Over the last two weeks Cardinal Malcolm Ranjith, his clergy and his laity have become vociferously critical of the government’s failure to meaningfully respond to their calls for accountability for the breakdown of security on Easter Sunday in 2019, on the one hand, and for justice for the victims of the Easter attacks, on the other. A Presidential Commission of Inquiry appointed by former President Sirisena has produced a report running into six volumes including a whole chapter on recommendations. One of the recommendations is apparently to consider punitive legal action against the former President himself for negligence of duty and his failure to act on prior intelligence information about Easter bombings.

People have gone over this before.
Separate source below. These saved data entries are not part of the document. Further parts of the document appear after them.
(** * Compute-pipeline construction and execution: a verified model

    Shallow embedding of the pipeline partitioner, the context
    namespacing of self-contained units, the precision downgrade, the
    squish/unsquish reinterpretation, the autograd boundary checks, the
    sharding pre-checks and the residual markers, followed by the
    properties proved about them. *)

From stdpp Require Import gmap strings list fin_maps functions pretty.

Set Warnings "-clear-no-such-hyp".

(** ** Python exceptions and fallible results *)

Inductive PyError :=
| IndexError
| ValueError (msg : string)
| AssertionError
| RuntimeError (msg : string)
| NotImplementedError
| ZeroDivisionError.

Inductive Outcome (A : Type) :=
| Ok (a : A)
| Raise (e : PyError).
Arguments Ok {A} a.
Arguments Raise {A} e.

Definition obind {A B} (m : Outcome A) (k : A → Outcome B) : Outcome B :=
  match m with
  | Ok a => k a
  | Raise e => Raise e
  end.

Notation "x ←! m ; k" := (obind m (λ x, k))
  (at level 20, m at level 100, k at level 200, only parsing, right associativity).

(** ** compute_pipeline.py: the partitioner *)

Module Partition.
Section split.
Context {O : Type} `{Countable O}.

(** An entry of a fused operation list: an elementary operation, or a
    [FusedOp] with its [ops] attribute. *)
Inductive Item :=
| Plain (o : O)
| Fused (ops : list O).

#[global] Instance Item_eq_dec : EqDecision Item.
Proof. solve_decision. Defined.

(** [fwd.ops if isinstance(fwd, FusedOp) else [fwd]] *)
Definition members (it : Item) : list O :=
  match it with
  | Plain o => [o]
  | Fused ops => ops
  end.

Record SelfContainedOp := { fwds : list Item; bwds : list Item }.

(** The body of [for op in ops]: an operation found in the pending set
    of the opposite direction is matched and removed from it, any other
    one becomes pending on this side. *)
Definition match_step (st : gset O * gset O) (op : O) : gset O * gset O :=
  if decide (op ∈ st.1) then (st.1 ∖ {[op]}, st.2) else (st.1, st.2 ∪ {[op]}).

Definition match_members (ops : list O) (pending other : gset O) : gset O * gset O :=
  foldl match_step (pending, other) ops.

(** One inner [while] loop: as long as [pending] is not empty, pop the
    head of [queue], record it in [used] and match its members. The two
    inner loops of the source are this loop with the roles of the two
    directions exchanged. *)
Fixpoint drain (queue : list Item) (pending other : gset O) (used : list Item)
  : Outcome (list Item * gset O * gset O * list Item) :=
  if decide (pending = ∅) then Ok (queue, pending, other, used)
  else match queue with
       | [] => Raise IndexError
       | it :: queue' =>
           let st := match_members (members it) pending other in
           drain queue' st.1 st.2 (used ++ [it])
       end.

(** [while unmatched_fwd_ops: bwd = bwds.pop(0) ...] *)
Definition match_backwards (bwds : list Item) (unmatched_fwd unmatched_bwd : gset O)
    (used_backwards : list Item) :=
  drain bwds unmatched_fwd unmatched_bwd used_backwards.

(** [while unmatched_bwd_ops: fwd = fwds.pop(0) ...] *)
Definition match_forwards (fwds : list Item) (unmatched_bwd unmatched_fwd : gset O)
    (used_forwards : list Item) :=
  drain fwds unmatched_bwd unmatched_fwd used_forwards.

(** [while unmatched_fwd_ops or unmatched_bwd_ops]; [None] stands for
    an exhausted iteration budget. *)
Fixpoint close_unit (fuel : nat) (fwds bwds : list Item)
    (unmatched_fwd unmatched_bwd : gset O) (used_forwards used_backwards : list Item)
  : option (Outcome (list Item * list Item * list Item * list Item)) :=
  if decide (unmatched_fwd = ∅ ∧ unmatched_bwd = ∅)
  then Some (Ok (fwds, bwds, used_forwards, used_backwards))
  else match fuel with
       | 0 => None
       | S fuel' =>
           match match_backwards bwds unmatched_fwd unmatched_bwd used_backwards with
           | Raise e => Some (Raise e)
           | Ok (bwds', uf, ub, used_b) =>
               match match_forwards fwds ub uf used_forwards with
               | Raise e => Some (Raise e)
               | Ok (fwds', ub', uf', used_f) =>
                   close_unit fuel' fwds' bwds' uf' ub' used_f used_b
               end
           end
       end.

(** [while fwds or bwds] *)
Fixpoint split_loop (fuel : nat) (fwds bwds : list Item) (functions : list SelfContainedOp)
  : option (Outcome (list SelfContainedOp)) :=
  match fwds, bwds with
  | [], [] => Some (Ok functions)
  | _, _ =>
      match fuel with
      | 0 => None
      | S fuel' =>
          match fwds with
          | [] => Some (Raise IndexError)
          | fwd :: fwds' =>
              match close_unit (S (length fwds' + length bwds)) fwds' bwds
                      (list_to_set (members fwd)) ∅ [fwd] [] with
              | None => None
              | Some (Raise e) => Some (Raise e)
              | Some (Ok (fwds'', bwds'', used_f, used_b)) =>
                  split_loop fuel' fwds'' bwds''
                    (functions ++ [{| fwds := used_f; bwds := used_b |}])
              end
          end
      end
  end.

Definition split_into_self_contained (fwds bwds : list Item)
  : option (Outcome (list SelfContainedOp)) :=
  split_loop (S (length fwds)) fwds bwds [].

(** Elementary operations of a list of items, in order. *)
Definition flat (q : list Item) : list O := concat (members <$> q).

Definition ops_of (q : list Item) : gset O := list_to_set (flat q).

Definition unit_fwd_ops (u : SelfContainedOp) : gset O := ops_of (fwds u).
Definition unit_bwd_ops (u : SelfContainedOp) : gset O := ops_of (bwds u).
Definition unit_ops (u : SelfContainedOp) : gset O := unit_fwd_ops u ∪ unit_bwd_ops u.

(** The two lists group the same elementary operations: each operation
    occurs once on either side and no group is empty. *)
Definition matching_lists (fwds bwds : list Item) : Prop :=
  NoDup (flat fwds) ∧ NoDup (flat bwds) ∧ ops_of fwds = ops_of bwds ∧
  Forall (λ it, members it ≠ []) (fwds ++ bwds).

(** Loop invariant of a unit under construction, for the operations [F]
    and [B] of the items used so far: a pending operation was seen on its
    own side, and every operation that is not pending was seen on both. *)
Definition balanced (F B unmatched_fwd unmatched_bwd : gset O) : Prop :=
  unmatched_fwd ⊆ F ∧ unmatched_bwd ⊆ B ∧
  F ∖ unmatched_fwd ⊆ B ∧ B ∖ unmatched_bwd ⊆ F.

(** Loop invariant on the queues for matching lists: a pending operation
    is still to come on the other side. *)
Definition in_step (fwds bwds : list Item) (unmatched_fwd unmatched_bwd : gset O) : Prop :=
  NoDup (flat fwds) ∧ NoDup (flat bwds) ∧
  unmatched_fwd ## unmatched_bwd ∧
  unmatched_fwd ## ops_of fwds ∧ unmatched_bwd ## ops_of bwds ∧
  unmatched_fwd ∪ ops_of fwds = unmatched_bwd ∪ ops_of bwds.

(** No elementary operation belongs to two different units. *)
Definition pairwise_disjoint (units : list SelfContainedOp) : Prop :=
  ∀ i j u v, units !! i = Some u → units !! j = Some v → i ≠ j →
             unit_ops u ## unit_ops v.

End split.
Arguments Item O : clear implicits.
Arguments SelfContainedOp O : clear implicits.
End Partition.

(** ** compute_pipeline.py: naming, precision downgrade, construction *)

Module Pipeline.
Import Partition.

(** Modelled from the spec: the [DType] enumeration of the native
    binding is not among the sources; it has the members the sources
    name ([BFloat16], [Float8E4M3], [Float8E5M2]) and the remaining
    storage types of the numeric backend. *)
Inductive DType :=
| Byte | Int32 | Int64 | Float32 | Float16 | BFloat16 | Float8E4M3 | Float8E5M2.

(** Modelled from the spec: [is_fp8] of the [nvte] package is not among
    the sources; a type is low-precision when it is one of the two 8-bit
    floating types. *)
Definition is_fp8 (d : DType) : bool :=
  match d with
  | Float8E4M3 | Float8E5M2 => true
  | _ => false
  end.

(** What [getattr] can return: a [DType] member or any other object,
    kept by its [repr]. *)
Inductive AttrVal :=
| DTypeVal (d : DType)
| OtherVal (repr : string).

(** An operation object: its class name, the [name] attribute written
    by [name_ops], and the remaining attributes that [dir] lists. *)
Record Op := {
  class_name : string;
  name : string;
  attrs : gmap string AttrVal
}.

Definition DType_to_nat (d : DType) : nat :=
  match d with
  | Byte => 0 | Int32 => 1 | Int64 => 2 | Float32 => 3
  | Float16 => 4 | BFloat16 => 5 | Float8E4M3 => 6 | Float8E5M2 => 7
  end.

Definition DType_of_nat (n : nat) : DType :=
  match n with
  | 0 => Byte | 1 => Int32 | 2 => Int64 | 3 => Float32
  | 4 => Float16 | 5 => BFloat16 | 6 => Float8E4M3 | _ => Float8E5M2
  end.

#[global] Instance DType_eq_dec : EqDecision DType.
Proof. solve_decision. Defined.
#[global] Instance DType_countable : Countable DType.
Proof. apply (inj_countable' DType_to_nat DType_of_nat). by intros []. Defined.

#[global] Instance AttrVal_eq_dec : EqDecision AttrVal.
Proof. solve_decision. Defined.
#[global] Instance AttrVal_countable : Countable AttrVal.
Proof.
  apply (inj_countable'
           (λ v, match v with DTypeVal d => inl d | OtherVal r => inr r end)
           (λ s, match s with inl d => DTypeVal d | inr r => OtherVal r end)).
  by intros [].
Defined.

#[global] Instance Op_eq_dec : EqDecision Op.
Proof. solve_decision. Defined.
#[global] Instance Op_countable : Countable Op.
Proof.
  apply (inj_countable'
           (λ o, (class_name o, name o, attrs o))
           (λ t, {| class_name := t.1.1; name := t.1.2; attrs := t.2 |})).
  by intros [].
Defined.

(** [s.startswith(p)] *)
Definition startswith (s p : string) : bool := String.prefix p s.

(** [s[n:]] *)
Fixpoint slice_from (n : nat) (s : string) : string :=
  match n, s with
  | 0, _ => s
  | S n', String _ s' => slice_from n' s'
  | S _, EmptyString => EmptyString
  end.

(** [s.endswith(sfx)] *)
Definition endswith (s sfx : string) : bool :=
  startswith (String.rev s) (String.rev sfx).

(** [dir(op)] *)
Definition dir (op : Op) : list string := (map_to_list (attrs op)).*1.

(** [setattr(op, attr, v)] on a plain attribute, which is what the
    attributes of the record are; a read-only property is not one of
    them. *)
Definition setattr (op : Op) (attr : string) (v : AttrVal) : Op :=
  {| class_name := class_name op; name := name op; attrs := <[attr := v]> (attrs op) |}.

(** The value an attribute holds once it has been visited. *)
Definition downgraded (v : AttrVal) : AttrVal :=
  match v with
  | DTypeVal d => if is_fp8 d then DTypeVal BFloat16 else v
  | OtherVal _ => v
  end.

(** The body of [for dtype_attribute in dtype_attributes]. *)
Definition downgrade_attr (op : Op) (dtype_attribute : string) : Op :=
  match attrs op !! dtype_attribute with
  | Some (DTypeVal d) =>
      if is_fp8 d then setattr op dtype_attribute (DTypeVal BFloat16) else op
  | _ => op
  end.

Definition dtype_attributes (op : Op) : list string :=
  filter (λ attr, endswith attr "_dtype" = true) (dir op).

Definition force_use_bf16_op (op : Op) : Op :=
  foldl downgrade_attr op (dtype_attributes op).

(** The operations are updated in place by the source; here the
    updated list is returned. *)
Definition force_use_bf16 (ops : list Op) : list Op := force_use_bf16_op <$> ops.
But they will keep going over it again, and again, so long as the government remains inactive and unresponsive. The Government’s inaction has been fuelling speculations about who knew what, who did what, and who failed to do what – before and on the day of the bombings. Rather than being transparent with information, the government has been trying to rain down the speculations. And it hasn’t worked.

To make matters worse, President Rajapaksa is reported to have told Cardinal Malcom Ranjith that he (the President) would become very unpopular if he were to act on the recommendations of the Presidential Commission. Herein might lie some clue to presidential thinking. Indicting people makes the President unpopular. So, he pardoned Duminda Silva to become popular. And the President’s popularity might be getting a real boost from his spineless Attorney General who is redefining his job as one of withdrawing indictments rather than arraigning criminals and trespassers.

With nothing working to stop the Catholics from making too much noise, the government has started letting loose the CID on them. Priests and activists are summoned by the CID to explain their public statements on the Easter tragedy. A Catholic Priest, Fr. Cyril Gamini Fernando, and a lay activist, Chirantha Amerasinghe, have become special targets after speaking out. The case of Fr. Fernando is unsurprisingly curious. He has been summoned by the CID on a personal complaint lodged by the Director General of State Intelligence Services. Fr. Fernando has asked for time and has pointed out if the Director General has anything to complain he should go to court instead of seeking police assistance. A smart and very legitimate move.

Ten years ago, Fr. Fernando may have been hauled up in a van and even ‘disappeared.’ Priests in the north have ‘been disappeared.’ Now, it might be just a little too difficult to bring back the old methods. Not with expatriate Sri Lankan Catholics joining the local clamour. And not with the Permanent People’s Tribunal beginning its hearings in The Hague on the case of the murder of Jamal Khashoggi, the slain Saudi journalist, and the murder of Sri Lanka’s Lasantha Wickrematunge. Stand implicated in the two cases are the Saudi Crown Prince and Sri Lanka’s former Defence Secretary.

Vistas of Despair

It is against this broader backdrop that the setting up a new Presidential Commission headed by Gnanasara Thera ‘defies comprehension.’ But it makes sense when the appointment Gnanasara Thera is seen as a counter challenge to Cardinal Malcolm Ranjith. Whether or not it is the calculation of either the President or his congenitally ill-advised advisers, the new Task Force will give an official platform to Gnanasara Thera. And it will not be long before the two religious pulpits confront each other at the country’s political centre. Sparks are going to fly. It is not a question of who among the two is going to get burnt more, but how many others will be unnecessarily caught in the fire.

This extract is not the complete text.